Alibaba scraps IPO of logistics unit Cainiao, suggests it will just take full ownership


The Alibaba Team company brand is shown on a display at the New York Inventory Exchange in the course of early morning investing on February 14, 2024 in New York Town. 

Michael M. Santiago | Getty Pictures

Alibaba on Tuesday claimed it was scrapping a prepared first community featuring for its clever logistics device Cainiao, including to current woes for the previous Chinese tech darling.

The shelving of the planned IPO — which would have been a boon to Alibaba, handing it an injection of dollars with a essential exit offer — arrives following deteriorating market problems in China.

Traders have soured on China of late, anxious by a litany of issues which includes softer usage, and a serious estate and debt disaster.
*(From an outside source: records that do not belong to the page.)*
(** * Otto core orchestrator (otto/core.go): a shallow embedding

    The development follows [otto/core.go]: the [Core] object, the context
    builders [appContext] and [infra], the registry lookups [app], the graph
    walk with its fail-fast flag, the credential routine [creds] and the
    entry points [Compile], [Build], [Dev] and [Execute].

    Collaborators that live outside [core.go] (the Go standard library, the
    terraform [dag] walker, the application and infrastructure plugins, the
    user interface, the file system) are represented by small executable
    models, each introduced where it is first needed. *)

From Stdlib Require Import String Ascii List Bool Arith Lia ZArith DecimalString.
From stdpp Require Import base gmap strings list fin_maps.
Import ListNotations.

Local Open Scope string_scope.

(** ** Go's [path/filepath] (Unix flavour)

    [filepath.Join] drops empty elements, joins the others with the
    separator and returns the result of [filepath.Clean]. [Clean] works on
    the elements between separators: it drops empty and [.] elements, lets
    a [..] remove the element before it (unless that one is [..] too), drops
    a [..] that would climb above the root of a rooted path, and writes [.]
    for an empty result. *)
Module filepath.

Definition Separator : ascii := "/"%char.

Definition IsPathSeparator (c : ascii) : bool := Ascii.eqb c Separator.

(** The elements between separators, [strings.Split(p, "/")]. *)
Fixpoint Split (p : string) : list string :=
  match p with
  | EmptyString => [EmptyString]
  | String c r =>
      if IsPathSeparator c then EmptyString :: Split r
      else match Split r with
           | [] => [String c EmptyString]
           | e :: es => String c e :: es
           end
  end.

(** [strings.Join(elems, "/")]. *)
Fixpoint SlashJoin (elems : list string) : string :=
  match elems with
  | [] => EmptyString
  | [e] => e
  | e :: es => e ++ String Separator (SlashJoin es)
  end.

Definition IsAbs (p : string) : bool :=
  match p with
  | String c _ => IsPathSeparator c
  | EmptyString => false
  end.
(** The loop stops by [r < n] before the fuel runs out: any fuel of at
    least the remaining length gives the same buffer. *)
Lemma cleanLoop_fuel fuel fuel' rooted rest out dotdot :
  (String.length rest <= fuel)%nat -> (String.length rest <= fuel')%nat ->
  cleanLoop fuel rooted rest out dotdot
  = cleanLoop fuel' rooted rest out dotdot.
Proof.
  revert fuel' rest out dotdot.
  induction fuel as [|fuel IH]; intros fuel' rest out dotdot Hf Hf'.
  { destruct rest; [by destruct fuel'|cbn in Hf; lia]. }
  destruct rest as [|c r1]; [by destruct fuel'|].
  destruct fuel' as [|fuel']; [cbn in Hf'; lia|].
  cbn [String.length] in Hf, Hf'. cbn [cleanLoop].
  destruct (isSlash c) eqn:Hc; [apply IH; lia|].
  destruct (isDot c && atEndOrSlash r1); [apply IH; lia|].
  destruct (isDot c && _) eqn:Hdd.
  - destruct r1 as [|c1 r2]; [by rewrite andb_false_r in Hdd|].
    cbn [String.length] in Hf, Hf'.
    destruct (dotdot <? List.length out)%nat.
    + destruct out; apply IH; lia.
    + destruct (negb rooted); apply IH; lia.
  - pose proof (copyElement_length r1 (c :: pushSlash rooted out)) as Hlen.
    cbn [copyElement]. rewrite Hc.
    destruct (copyElement r1 (c :: pushSlash rooted out)) as [rest' out2].
    cbn [fst] in Hlen. apply IH; lia.
Qed.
In a press release Tuesday, Alibaba mentioned that it was withdrawing its IPO and listing software for Cainiao, and would also get the remaining shares of the organization it does not already at present own.

As of around 6:50 a.m. ET, Alibaba’s American depositary receipt have been virtually unchanged in U.S. premarket buying and selling Tuesday.

Alibaba at this time owns a 64% stake in Cainiao. It says it intends to commit up to $3.75 billion to receive the remaining 36% from minority investors and workforce with vested equity.

Joe Tsai, Alibaba’s chairman, claimed in a assertion that the enterprise took the conclusion to pull its prepared IPO of Cainiao and in its place choose full possession of the business enterprise as “we consider this is an suitable time to double down” on investing in the logistics enterprise.

The offer you values Cainiao at $10.3 billion, Alibaba explained. Cainiao, which Alibaba 1st introduced in Might 2013, offers warehousing and fulfillment products and services, final-mile supply and decide on-up posts, and reverse logistics to customers of Alibaba’s Taobao and Tmall e-commerce sites.

Hong Kong, in which Alibaba and Chinese tech friends Tencent, Baidu and JD.com are listed, has not followed the identical upward trajectory as its U.S. and European peers.

In the earlier 12 months, Hong Kong’s Hang Seng index is down all over 15%. The U.S. Dow Jones Industrial Regular and the Euro Stoxx 600 indexes, on the other hand, are up a respective 21% and 15% each in excess of the same time period.

Tech stocks, in particular, have fared badly in China. Alibaba shares have dropped approximately 18% in the earlier 12 months. Tencent, Baidu, and JD.com are down 20%, 30%. and, 32%, respectively.